Bravo
- Logo used since 2017 with 2024 version featuring color gradient.
- Country: United States
- Broadcast area: Nationwide
- Headquarters: Comcast Building, New York City

Programming
- Language: English
- Picture format: 1080i HDTV (downscaled to letterboxed 480i for the SDTV feed)

Ownership
- Owner: NBCUniversal (Comcast)
- Parent: NBCUniversal Media Group
- Sister channels: List Cozi TV; NBC; NBCSN; NBC True CRMZ; Telemundo; TeleXitos;

History
- Launched: December 8, 1980; 45 years ago

Links
- Website: www.bravotv.com

Availability

Streaming media
- Affiliated Streaming Service(s): Peacock
- Services: DirecTV Stream, FuboTV, Hulu + Live TV, Sling TV, YouTube TV

= Bravo (American TV network) =

American pay television channel

Bravo is an American basic cable television network, launched on December 8, 1980. It is owned by the NBCUniversal Media Group division of Comcast's NBCUniversal. The channel originally focused on programming related to fine arts and film.
Since the 2000s, it has focused heavily on reality series targeted at 25-54 year-old women and the LGBTQ community at large. As of November 2023, Bravo is available to approximately 70 million pay television households in the United States, down from its 2013 peak of 95 million households.

==History==
=== Launch and early programming ===
Bravo originally launched as a commercial-free premium channel on December 8, 1980. It was originally co-owned by Cablevision's Rainbow Media division and Warner-Amex Satellite Entertainment; the channel claimed to be "the first television service dedicated to film and the performing arts". The channel originally broadcast exclusively on Sunday and Monday nights and—like Bravo's former part-sister network (via Warner-Amex) Nickelodeon, which shared its channel space with Alpha Repertory Television Service—shared its channel space with the adult-oriented pay channel Escapade (now Playboy TV), which originally launched under the Bravo name in July 1979, and featured R-rated B movies (of the action, grindhouse and horror genres) and softcore pornographic films. In 1981, Bravo was available to 48,000 subscribers throughout the United States; this total increased four years later to around 350,000 subscribers.
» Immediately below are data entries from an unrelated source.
(** C9: in a training iteration that starts with zeroed gradients (as every
    iteration leaves them) [loss.backward(loss)] seeds the backward pass
    with the loss itself, so the gradients the optimizer steps on are the
    loss value times the gradient of the mean-squared-error loss: coordinate
    by coordinate, the derivative of one half of the squared loss, not of
    the loss. *)
Theorem backward_seeded_with_loss (w : World) (clean_images : Tensor) (bs : nat)
    (rest : list nat) :
  shape clean_images = bs :: rest ->
  (0 < num_train_timesteps (noise_scheduler w))%Z ->
  model_keeps_shape -> add_noise_contract (noise_scheduler w) ->
  autograd_sound ->
  grads w = None ->
  exists (noise noisy_images : Tensor) (timesteps : list Z) (loss : R) (w' : World),
    train_step clean_images w = (Ok tt, w')
    /\ noise = fst (randn (shape clean_images) (cpu_generator w))
    /\ add_noise (noise_scheduler w) clean_images noise timesteps = Ok noisy_images
    /\ mse_loss (model (params w) noisy_images (Batch timesteps)) noise = Ok loss
    /\ loss = loss_of noisy_images (Batch timesteps) noise (params w)
    /\ (optimizer w', params w')
       = optimizer_step (optimizer w) (params w)
           (Some (map (Rmult loss)
                      (mse_grad (params w) noisy_images (Batch timesteps) noise)))
    /\ (forall i, (i < length (params w))%nat ->
          nth i (map (Rmult loss)
                     (mse_grad (params w) noisy_images (Batch timesteps) noise)) 0
          = loss * nth i (mse_grad (params w) noisy_images (Batch timesteps) noise) 0
          /\ derivable_pt_lim
               (fun v => loss_of noisy_images (Batch timesteps) noise (set_nth i v (params w)))
               (nth i (params w) 0)
               (nth i (mse_grad (params w) noisy_images (Batch timesteps) noise) 0)
          /\ derivable_pt_lim
               (fun v =>
                  loss_of noisy_images (Batch timesteps) noise (set_nth i v (params w))
                  * loss_of noisy_images (Batch timesteps) noise (set_nth i v (params w))
                  / 2)
               (nth i (params w) 0)
               (nth i (map (Rmult loss)
                           (mse_grad (params w) noisy_images (Batch timesteps) noise)) 0))
    /\ grads w' = None.
Proof.
  intros Hsh HT HM HA HG Hz.
  destruct (train_step_run w clean_images bs rest Hsh HT HM HA)
    as (ts & noisy & loss & _ & _ & _ & H4 & _ & H6 & H7).
  exists (fst (randn (shape clean_images) (cpu_generator w))), noisy, ts, loss,
         (after_train_step w clean_images bs ts noisy loss).
  assert (HL : loss = loss_of noisy (Batch ts)
                        (fst (randn (shape clean_images) (cpu_generator w))) (params w)).
  { unfold loss_of. now rewrite H6. }
  split; [exact H7|]. split; [reflexivity|]. split; [exact H4|].
  split; [exact H6|]. split; [exact HL|].
  split.
  { unfold after_train_step. simpl. rewrite Hz. simpl.
    now destruct (optimizer_step _ _ _). }
  split; [|reflexivity].
  intros i Hi. split; [apply nth_scaled|]. split; [now apply HG|].
  rewrite nth_scaled.
  pose proof (half_square_derivative _ _ _
                (HG (params w) noisy (Batch ts)
                    (fst (randn (shape clean_images) (cpu_generator w))) i Hi)) as D.
  cbv beta in D. rewrite set_nth_same in D. rewrite <- HL in D. exact D.
Qed.

End CellProperties.

(* ================================================================== *)
(** ** The DDPM scheduler: [add_noise] and [step] *)

Section SchedulerOperations.
Variable s : DDPM.Scheduler.

Lemma in_range_valid (t : Z) : DDPM.in_range s t = true <-> valid_timestep s t.
Proof.
  unfold DDPM.in_range, valid_timestep.
  rewrite andb_true_iff, Z.leb_le, Z.ltb_lt. lia.
Qed.

Lemma forallb_in_range (ts : list Z) :
  forallb (DDPM.in_range s) ts = true <-> Forall (valid_timestep s) ts.
Proof.
  rewrite forallb_forall, Forall_forall.
  split; intros H t Ht; apply in_range_valid; auto.
Qed.

Lemma broadcast_length (ts : list Z) (n : nat) :
  length (DDPM.broadcast ts n) = (length ts * n)%nat.
Proof.
  unfold DDPM.broadcast. induction ts as [|t ts IH]; simpl; auto.
  now rewrite length_app, repeat_length, IH.
Qed.

(** Element [j] of batch item [i] carries the timestep of item [i]. *)
Lemma broadcast_nth (ts : list Z) (n i j : nat) :
  (i < length ts)%nat -> (j < n)%nat ->
  nth (i * n + j) (DDPM.broadcast ts n) 0%Z = nth i ts 0%Z.
Proof.
  unfold DDPM.broadcast. revert i. induction ts as [|t ts IH]; intros i Hi Hj; simpl in *.
  - lia.
  - destruct i as [|i]; simpl.
    + rewrite app_nth1 by (rewrite repeat_length; lia).
      apply nth_repeat_lt. exact Hj.
    + rewrite app_nth2 by (rewrite repeat_length; lia).
      rewrite repeat_length.
      replace (n + i * n + j - n)%nat with (i * n + j)%nat by lia.
      apply IH; lia.
Qed.

Lemma add_noise_run (clean noise : Tensor) (ts : list Z) (b : nat) (rest : list nat) :
  shape clean = b :: rest -> shape noise = shape clean -> length ts = b ->
  Forall (valid_timestep s) ts ->
  DDPM.add_noise s clean noise ts
  = Ok (mkTensor (shape clean)
          (map3 (fun t x n => sqrt (DDPM.alpha_bar s t) * x
                              + sqrt (1 - DDPM.alpha_bar s t) * n)
                (DDPM.broadcast ts (numel rest)) (data clean) (data noise))).
Proof.
  intros Hsh Hn Hlen Hts. unfold DDPM.add_noise.
  apply forallb_in_range in Hts. rewrite Hts. simpl.
  rewrite Hsh at 1. rewrite Hn, same_shape_refl, Hlen, Nat.eqb_refl. simpl.
  reflexivity.
Qed.

Lemma step_run (model_output sample : Tensor) (t : Z) (g : Generator) :
  valid_timestep s t -> shape model_output = shape sample ->
  let x0 := DDPM.predict_x0 s t (data model_output) (data sample) in
  let mean := DDPM.posterior_mean s t x0 (data sample) in
  DDPM.step s model_output t sample g
  = if (0 <? t)%Z
    then Ok (mkStepResult
               (mkTensor (shape sample)
                  (map2 (fun m z => m + sqrt (DDPM.posterior_variance s t) * z) mean
                        (data (fst (randn (shape sample) g)))))
               (mkTensor (shape sample) x0),
             advance (numel (shape sample)) g)
    else Ok (mkStepResult (mkTensor (shape sample) mean) (mkTensor (shape sample) x0), g).
Proof.
  intros Ht Hsh x0 mean. unfold DDPM.step.
  apply in_range_valid in Ht. rewrite Ht, Hsh, same_shape_refl. simpl.
  reflexivity.
Qed.

Lemma step_shape (model_output sample : Tensor) (t : Z) (g : Generator) :
  valid_timestep s t -> shape model_output = shape sample ->
  exists r g', DDPM.step s model_output t sample g = Ok (r, g')
               /\ shape (prev_sample r) = shape sample.
Proof.
  intros Ht Hsh. rewrite (step_run _ _ _ g Ht Hsh).
  destruct (0 <? t)%Z; eexists _, _; split; reflexivity.
Qed.

End SchedulerOperations.

(** C1: for a clean tensor with a batch dimension, a noise tensor of the
    same shape and one valid timestep per batch item, [add_noise] returns a
    tensor of exactly the shape of the clean input whose element [j] of
    batch item [i] is
    sqrt(alpha_bar_t) * clean + sqrt(1 - alpha_bar_t) * noise
    at that element, with [t] the timestep of item [i]. *)
Theorem add_noise_formula (s : DDPM.Scheduler) (clean noise : Tensor) (ts : list Z)
    (b : nat) (rest : list nat) :
  wf clean -> wf noise ->
  shape clean = b :: rest -> shape noise = shape clean ->
  length ts = b -> Forall (valid_timestep s) ts ->
  exists noisy,
    DDPM.add_noise s clean noise ts = Ok noisy
    /\ shape noisy = shape clean
    /\ wf noisy
    /\ forall i j, (i < b)%nat -> (j < numel rest)%nat ->
         nth (i * numel rest + j) (data noisy) 0
         = sqrt (DDPM.alpha_bar s (nth i ts 0%Z)) * nth (i * numel rest + j) (data clean) 0
           + sqrt (1 - DDPM.alpha_bar s (nth i ts 0%Z))
             * nth (i * numel rest + j) (data noise) 0.
Proof.
  intros Wc Wn Hsh Hn Hlen Hts.
  rewrite (add_noise_run s clean noise ts b rest Hsh Hn Hlen Hts).
  eexists; split; [reflexivity|]. simpl.
  unfold wf in *. rewrite Hn in Wn. rewrite Hsh in Wc, Wn. simpl in Wc, Wn.
  split; [reflexivity|]. split.
  - simpl. rewrite map3_length, broadcast_length, Wc, Wn, Hlen, Hsh. simpl. lia.
  - intros i j Hi Hj.
    assert (i * numel rest + j < b * numel rest)%nat by nia.
    rewrite (map3_nth _ _ _ _ _ 0%Z 0 0)
      by (rewrite ?broadcast_length, ?Wc, ?Wn, ?Hlen; assumption).
    rewrite broadcast_nth by (rewrite ?Hlen; assumption).
    reflexivity.
Qed.

(** C5: at a valid timestep t > 0, [step] returns the posterior mean plus
    fresh Gaussian noise (one draw per element, taken from the generator,
    which it advances) scaled to the posterior variance; at t = 0 it
    returns the posterior mean alone, draws nothing and leaves the
    generator as it was, so its result is the same for every generator
    state: a function of the sample and the model output; the posterior
    variance at t = 0 is exactly zero. *)
Theorem step_noise (s : DDPM.Scheduler) (model_output sample : Tensor) (t : Z)
    (g : Generator) :
  valid_timestep s t -> shape model_output = shape sample ->
  let mean := DDPM.posterior_mean s t
                (DDPM.predict_x0 s t (data model_output) (data sample)) (data sample) in
  ((0 < t)%Z ->
     exists r z,
       randn (shape sample) g = (z, advance (numel (shape sample)) g)
       /\ DDPM.step s model_output t sample g = Ok (r, advance (numel (shape sample)) g)
       /\ prev_sample r
          = mkTensor (shape sample)
              (map2 (fun m zi => m + sqrt (DDPM.posterior_variance s t) * zi)
                    mean (data z)))
  /\ (t = 0%Z ->
        (forall g', exists r, DDPM.step s model_output t sample g' = Ok (r, g')
                              /\ prev_sample r = mkTensor (shape sample) mean)
        /\ DDPM.posterior_variance s t = 0).
Proof.
  intros Ht Hsh mean. split.
  - intros Hpos. pose proof (step_run s model_output sample t g Ht Hsh) as H.
    cbv zeta in H. destruct (Z.ltb_spec 0 t) as [_|]; [|lia].
    eexists _, _. split; [reflexivity|]. split; [exact H|]. reflexivity.
  - intros ->. split.
    + intros g'. pose proof (step_run s model_output sample 0 g' Ht Hsh) as H.
      cbv zeta in H. simpl in H. eexists. split; [exact H|]. reflexivity.
    + unfold DDPM.posterior_variance, DDPM.alpha_bar_prev. simpl.
      unfold Rdiv. ring.
Qed.

(** C6: a timestep outside [0, num_train_timesteps - 1], and so the
    timestep num_train_timesteps itself, makes [step] fail with
    OutOfRangeTimestep, and [add_noise] too as soon as it is one of the
    timesteps of the vector; neither clamps it nor returns a value. *)
Theorem out_of_range_timestep_fails (s : DDPM.Scheduler) (t : Z) :
  (t < 0 \/ DDPM.num_train_timesteps s <= t)%Z ->
  (forall model_output sample g,
      DDPM.step s model_output t sample g = Err OutOfRangeTimestep)
  /\ (forall clean noise ts,
        In t ts -> DDPM.add_noise s clean noise ts = Err OutOfRangeTimestep)
  /\ (forall model_output sample g,
        DDPM.step s model_output (DDPM.num_train_timesteps s) sample g
        = Err OutOfRangeTimestep)
  /\ (forall clean noise ts,
        In (DDPM.num_train_timesteps s) ts ->
        DDPM.add_noise s clean noise ts = Err OutOfRangeTimestep).
Proof.
  assert (Hstep : forall u, (u < 0 \/ DDPM.num_train_timesteps s <= u)%Z ->
                  forall model_output sample g,
                    DDPM.step s model_output u sample g = Err OutOfRangeTimestep).
  { intros u Hu model_output sample g. unfold DDPM.step.
    destruct (DDPM.in_range s u) eqn:E; [|reflexivity].
    apply in_range_valid in E. unfold valid_timestep in E. lia. }
  assert (Hadd : forall u, (u < 0 \/ DDPM.num_train_timesteps s <= u)%Z ->
                 forall clean noise ts, In u ts ->
                   DDPM.add_noise s clean noise ts = Err OutOfRangeTimestep).
  { intros u Hu clean noise ts Hin. unfold DDPM.add_noise.
    destruct (forallb (DDPM.in_range s) ts) eqn:E; [|reflexivity].
    rewrite forallb_forall in E. specialize (E u Hin).
    apply in_range_valid in E. unfold valid_timestep in E. lia. }
  intros Ht. split; [now apply Hstep|]. split; [now apply Hadd|].
  split; [apply Hstep; lia | apply Hadd; lia].
Qed.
A 1985 profile of Bravo in The New York Times observed that most of its programming consisted of international, classic, and independent film. Celebrities such as E. G. Marshall and Roberta Peters provided opening and closing commentary to the films broadcast on the channel.

Performing arts programs seen on Bravo included the show Jazz Counterpoint. During the mid-1980s, Bravo converted from a premium service into a basic cable channel, although it remained a commercial-free service. Bravo signed an underwriting deal with Texaco in 1992 and within a month broadcast the first Texaco Showcase production, a stage adaptation of Romeo and Juliet. By the mid-1990s, Bravo began to incorporate more PBS-style underwriting sponsorships, and then began accepting traditional commercial advertising by 1998.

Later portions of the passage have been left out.